La distancia entre el valor de su obra y su vida pobre se conoció muy pronto. El escritor francés Jean Cocteau relata que en 1916 un retrato suyo pintado por Modigliani tuvo que quedarse en la bodega del café La Rotonde porque no tenían dinero para llevarlo en un taxi. Ese mismo cuadro se vendió en 1939 en siete millones de libras en Inglaterra.

Fue la poeta rusa Ana Ajmátva la que describió la forma en la que transcurría la vida del pintor. “Todo lo divino en Modigliani chispeaba solamente a través de cierta oscuridad. Él no se parecía, en absoluto, a nadie en este mundo. Su voz se ha quedado, de alguna manera, grabada en mi memoria para siempre. Lo conocí pobre y no quedaba claro de qué podría vivir. Como pintor no tenía ni sombra de reconocimiento […] No se lamentaba de las necesidades evidentes que lo aquejaban, ni de la falta clara de reconocimiento”.

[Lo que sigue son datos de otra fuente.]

(** [lastSpeechTs] is the time of the last tick at or above the
    threshold, whether or not the detector was speaking. *)
Lemma run_lastSpeechTs (ts : list Tick) (s : MicState) :
  forallb (fun t => is_open (readyState t)) ts = true ->
  lastSpeechTs (fst (run Math_sqrt c s (map Process ts)))
  = last_above_threshold Math_sqrt c (lastSpeechTs s) s ts.
Proof.
  revert s; induction ts as [|t ts IH]; intros s Hopen; [reflexivity|].
  cbn [forallb] in Hopen. apply andb_true_iff in Hopen as [Ho Hopen].
  cbn [map last_above_threshold]. rewrite run_cons. cbn [fst call].
  rewrite (IH _ Hopen).
  pose proof (tick_vad s t Ho) as [Hl _]. cbv zeta in Hl.
  rewrite Hl. reflexivity.
Qed.

Lemma last_above_threshold_snoc (ts : list Tick) (t : Tick) (base : Q)
  (s : MicState) :
  let s1 := fst (run Math_sqrt c s (map Process ts)) in
  last_above_threshold Math_sqrt c base s (ts ++ [t])
  = if meets Math_sqrt c s1 t then clock_now t
    else last_above_threshold Math_sqrt c base s ts.
Proof.
  cbv zeta. revert base s; induction ts as [|u ts IH]; intros base s.
  - reflexivity.
  - cbn [app map last_above_threshold]. rewrite run_cons. cbn [fst call].
    apply IH.
Qed.
(** C3, amended. The dashboard puts a statistics card on screen only for a
    user with one of the three roles: Low Stock Items and Total Vendors only
    for Admin; Total Orders, Completed Orders and Total Products only for Admin
    and Sales; Pending Orders, Pending Payments and Total Revenue for all three
    roles; My Orders only for Buyer, whose grid is the two payment figures, My
    Orders (the total_orders field) and Pending Orders. *)
Theorem dashboard_cards_by_role w c :
  c ∈ displayed_cards (DashboardScreen_render w) ->
  exists u, user w = Some u /\
    (title c = "Low Stock Items" \/ title c = "Total Vendors" \/
     value c = CountOrZero f_low_stock_products \/ value c = CountOrZero f_total_vendors ->
     role u = "Admin") /\
    (title c = "Total Orders" \/ title c = "Completed Orders" \/ title c = "Total Products" \/
     value c = CountOrZero f_completed_orders \/ value c = CountOrZero f_total_products ->
     role u = "Admin" \/ role u = "Sales") /\
    (role u = "Admin" \/ role u = "Sales" \/ role u = "Buyer") /\
    (title c = "My Orders" -> role u = "Buyer") /\
    (role u = "Buyer" -> displayed_cards (DashboardScreen_render w) = buyer_grid).
Proof.
  unfold DashboardScreen_render. destruct (loading w); cbn [displayed_cards].
  - intros Hin. apply elem_of_nil in Hin. destruct Hin.
  - destruct (user w) as [u|].
    + intros Hin. exists u. split; [reflexivity|].
      destruct (statsGrid_cards u c Hin) as (H1 & H2 & H3 & H4).
      repeat split; auto. apply statsGrid_buyer.
    + cbn. intros Hin. apply elem_of_nil in Hin. destruct Hin.
Qed.

(** ** The hook *)

(** C10. [useAuth] called where no [AuthProvider] is mounted above, so that
    the context value is undefined, throws; a component that gets a context
    value from [useAuth] has a provider above it, and the value is the one of
    the nearest provider. *)
Theorem useAuth_requires_provider :
  useAuth [] = Throw (new_Error "useAuth must be used within an AuthProvider") /\
  (forall enclosing, useContext enclosing = None ->
     useAuth enclosing = Throw (new_Error "useAuth must be used within an AuthProvider")) /\
  (forall enclosing context, useAuth enclosing = Return context ->
     exists outer, enclosing = context :: outer).
Proof.
  split; [reflexivity|]. split.
  - intros enclosing H. unfold useAuth. rewrite H. reflexivity.
  - intros [|v outer] context; cbn; intros H; [discriminate|].
    injection H as ->. eauto.
Qed.

(** ** Concrete runs *)

Lemma calm_nil n w : faults w = [] -> calm n w.
Proof. unfold calm. intros ->. rewrite take_nil. apply not_elem_of_nil. Qed.
(** [base] and [toMerge] are pointers: [None] is nil. *)
Definition merge (v : Vagrantfile) (base toMerge : option cfg) : M cfg :=
  match base with
  | None => crash NilDereference
  | Some b =>
      match toMerge with
      | None => crash NilDereference
      | Some t => merge_loop v b t (range_keys sv (dom b ∪ dom t)) ∅
      end
  end.

(** The body of [for k, val := range conf.Data] in [finalize].  The function
    has named results [(result, err)]: a bare [return] hands back the
    [result] built so far next to the error. *)
Fixpoint finalize_loop (v : Vagrantfile) (conf : cfg) (keys : list string)
    (result : cfg) : M (option cfg * option error) :=
  match keys with
  | [] => ret (Some result, None)
  | k :: keys' =>
      let val := default VNil (conf !! k) in
      c <- catch (componentForKey v k) ;;
      match c with
      | inl err => ret (Some result, Some err)
      | inr c =>
          match val with
          | VConfigData data =>
              r <- catch (call (EvFinalize k c data)
                            (config_finalize sv c data)) ;;
              match r with
              | inl err => ret (Some result, Some err)
              | inr r =>
                  finalize_loop v conf keys' (<[k := VConfigData r]> result)
              end
          | _ => ret (None, Some (ErrInvalidConfig k (type_name val)))
          end
      end
  end.

Definition finalize (v : Vagrantfile) (conf : option cfg)
  : M (option cfg * option error) :=
  match conf with
  | None => crash NilDereference
  | Some d => finalize_loop v d (range_keys sv (dom d)) ∅
  end.
(** * API-SUT: the in-memory item store of [main.py]

    A shallow embedding of the CRUD handlers of [main.py] and of the
    request validation declared by its pydantic models, followed by the
    properties of the store.

    Modelling choices.
    - Python [int] is [Z] (unbounded), [str] is [string] with
      [String.length] counting characters, [Optional[str]] is
      [option string].
    - Python [float] (binary64) is [spec_float], compared with the
      IEEE 754 comparison [SFltb]; a NaN compares false with everything.
    - [datetime] is [Z]: naive datetimes are totally ordered, and a
      reading of [datetime.now()] is an input of the handler that takes
      it. It is the wall clock: nothing in [main.py] orders one reading
      after another.
    - the module globals [data_store] and [next_id] form the record
      [Store]; every handler takes the store and returns the new one.
    - [raise HTTPException(...)] is the [Raise] branch of [Result]. *)

From Stdlib Require Import ZArith Lia.
From Stdlib Require Import Floats.SpecFloat.
From stdpp Require Import gmap strings pretty sorting.

Open Scope Z_scope.

(** ** Data model *)

Definition datetime := Z.
Definition float := spec_float.

(** [class ItemBase(BaseModel)]: the four fields a client sends. *)
Record ItemBase := {
  name : string;
  description : option string;
  price : float;
  quantity : Z
}.

(** [class ItemCreate(ItemBase): pass] and [class ItemUpdate(ItemBase): pass]. *)
Definition ItemCreate := ItemBase.
Definition ItemUpdate := ItemBase.

(** The dictionaries kept in [data_store], of the shape of [class Item]:
    [{"id": ..., **item.model_dump(), "created_at": ..., "updated_at": ...}]. *)
Record Item := {
  id : Z;
  base : ItemBase;
  created_at : datetime;
  updated_at : datetime
}.

(** [data_store: dict[int, dict] = {}] and [next_id: int = 1]. *)
Record Store := {
  data_store : gmap Z Item;
  next_id : Z
}.

Definition module_globals : Store :=
  {| data_store := ∅; next_id := 1 |}.

(** ** Exceptions and results *)

Definition HTTP_200_OK : Z := 200.
Definition HTTP_201_CREATED : Z := 201.
Definition HTTP_204_NO_CONTENT : Z := 204.
Definition HTTP_404_NOT_FOUND : Z := 404.
Definition HTTP_422_UNPROCESSABLE : Z := 422.
Definition HTTP_500_INTERNAL_SERVER_ERROR : Z := 500.

(** The value a field was given. A validation error names the field that
    failed and echoes this value as its "input". *)
Inductive Input :=
| InputNone
| InputString (s : string)
| InputFloat (p : float)
| InputInt (q : Z).

Inductive Exception :=
| HTTPException (status_code : Z) (detail : string)
| RequestValidationError (errors : list (string * Input)).

Inductive Result (A : Type) :=
| Return (a : A)
| Raise (e : Exception).
Arguments Return {A} a.
Arguments Raise {A} e.

(** ** Field constraints of [ItemBase]

    [Field(..., min_length=1, max_length=100)], [Field(None, max_length=500)],
    [Field(..., gt=0)] and [Field(..., ge=0)]. Each check is the
    comparison pydantic performs; a field that fails is reported by name,
    with the value it was given, in declaration order. *)

Definition float_zero : float := S754_zero false.

Definition name_ok (s : string) : bool :=
  (1 <=? String.length s)%nat && (String.length s <=? 100)%nat.

Definition description_ok (d : option string) : bool :=
  match d with
  | None => true
  | Some s => (String.length s <=? 500)%nat
  end.

Definition price_ok (p : float) : bool := SFltb float_zero p.

Definition quantity_ok (q : Z) : bool := 0 <=? q.

Definition check (field : string) (input : Input) (ok : bool)
    : list (string * Input) :=
  if ok then [] else [(field, input)].

Definition validation_errors (item : ItemBase) : list (string * Input) :=
  check "name" (InputString (name item)) (name_ok (name item))
  ++ check "description"
       (match description item with
        | Some s => InputString s
        | None => InputNone
        end)
       (description_ok (description item))
  ++ check "price" (InputFloat (price item)) (price_ok (price item))
  ++ check "quantity" (InputInt (quantity item)) (quantity_ok (quantity item)).

(** The names of the fields that fail. *)
Definition validate (item : ItemBase) : list string :=
  (validation_errors item).*1.

(** ** Demo data *)

(** 29.99, 149.99, 49.99, 79.99 and 89.99 as the binary64 values Python
    reads them as: mantissa and exponent of the nearest double. *)
Definition f29_99 : float := S754_finite false 8441434551552573 (-48).
Definition f149_99 : float := S754_finite false 5277303969603912 (-45).
Definition f49_99 : float := S754_finite false 7035467042882847 (-47).
Definition f79_99 : float := S754_finite false 5628795846771343 (-46).
Definition f89_99 : float := S754_finite false 6332483288547983 (-46).

Definition wireless_mouse : ItemBase :=
  {| name := "Wireless Mouse";
     description := Some "Ergonomic wireless mouse with adjustable DPI";
     price := f29_99; quantity := 150 |}.

Definition mechanical_keyboard : ItemBase :=
  {| name := "Mechanical Keyboard";
     description := Some "RGB mechanical keyboard with Cherry MX switches";
     price := f149_99; quantity := 75 |}.

Definition usb_c_hub : ItemBase :=
  {| name := "USB-C Hub";
     description := Some "7-in-1 USB-C hub with HDMI, USB 3.0, and SD card reader";
     price := f49_99; quantity := 200 |}.

Definition monitor_stand : ItemBase :=
  {| name := "Monitor Stand";
     description := Some "Adjustable monitor stand with cable management";
     price := f79_99; quantity := 50 |}.

Definition webcam_hd : ItemBase :=
  {| name := "Webcam HD";
     description := Some "1080p HD webcam with built-in microphone";
     price := f89_99; quantity := 120 |}.

Definition demo_items : list ItemBase :=
  [wireless_mouse; mechanical_keyboard; usb_c_hub; monitor_stand; webcam_hd].

(** The body of the [for item_data in demo_items] loop; [clock i] is the
    reading of [datetime.now()] in iteration [i]. *)
Fixpoint initialize_loop (items : list ItemBase) (clock : nat -> datetime)
    (i : nat) (st : Store) : Store :=
  match items with
  | [] => st
  | item_data :: rest =>
      let now := clock i in
      let st' :=
        {| data_store :=
             <[next_id st := {| id := next_id st; base := item_data;
                                created_at := now; updated_at := now |}]>
               (data_store st);
           next_id := next_id st + 1 |} in
      initialize_loop rest clock (S i) st'
  end.

Definition initialize_demo_data (clock : nat -> datetime) (st : Store) : Store :=
  initialize_loop demo_items clock 0%nat st.

(** The store once the module is loaded: [initialize_demo_data()] runs on
    the fresh globals. *)
Definition startup (clock : nat -> datetime) : Store :=
  initialize_demo_data clock module_globals.

(** ** Handlers *)

(** [f"Item with id {item_id} not found"]; [pretty] prints a [Z] in
    decimal with a leading minus sign, as [str(int)] does. *)
Definition not_found (item_id : Z) : Exception :=
  HTTPException HTTP_404_NOT_FOUND
    ("Item with id " +:+ pretty item_id +:+ " not found").

(** [list(data_store.values())]. A dict lists its values in insertion
    order; keys are inserted in increasing order and assigning to a key
    already present keeps its place, so the values are listed by
    increasing key, over the keys issued so far. *)
Definition get_all_items (st : Store) : Result (list Item) * Store :=
  (Return (omap (λ k, data_store st !! k) (seqZ 1 (next_id st - 1))), st).

Definition get_item_by_id (item_id : Z) (st : Store) : Result Item * Store :=
  match data_store st !! item_id with
  | None => (Raise (not_found item_id), st)
  | Some it => (Return it, st)
  end.

Definition create_item (item : ItemCreate) (now : datetime) (st : Store)
    : Result Item * Store :=
  let new_item :=
    {| id := next_id st; base := item; created_at := now; updated_at := now |} in
  (Return new_item,
   {| data_store := <[next_id st := new_item]> (data_store st);
      next_id := next_id st + 1 |}).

A la pregunta del porqué su vida valió menos que su obra Molina le encuentra una respuesta simple: “Los malditos suelen gustar pasado un tiempo prudencial, que incluye su muerte. Para entonces ya no vomitan, borrachos perdidos, en los vernissages de las galerías, ni replican con insolencia al que no llega tan lejos. Pocos pintores del siglo XX fueron tan conspicuos en su estilo y tan impermeables al aire de los tiempos (y las modas). Los personajes del mundo Modigliani se parecen, como si el artista se apropiase del alma de los retratados, dándoles a todos la semblanza de su propia y enfermiza melancolía”.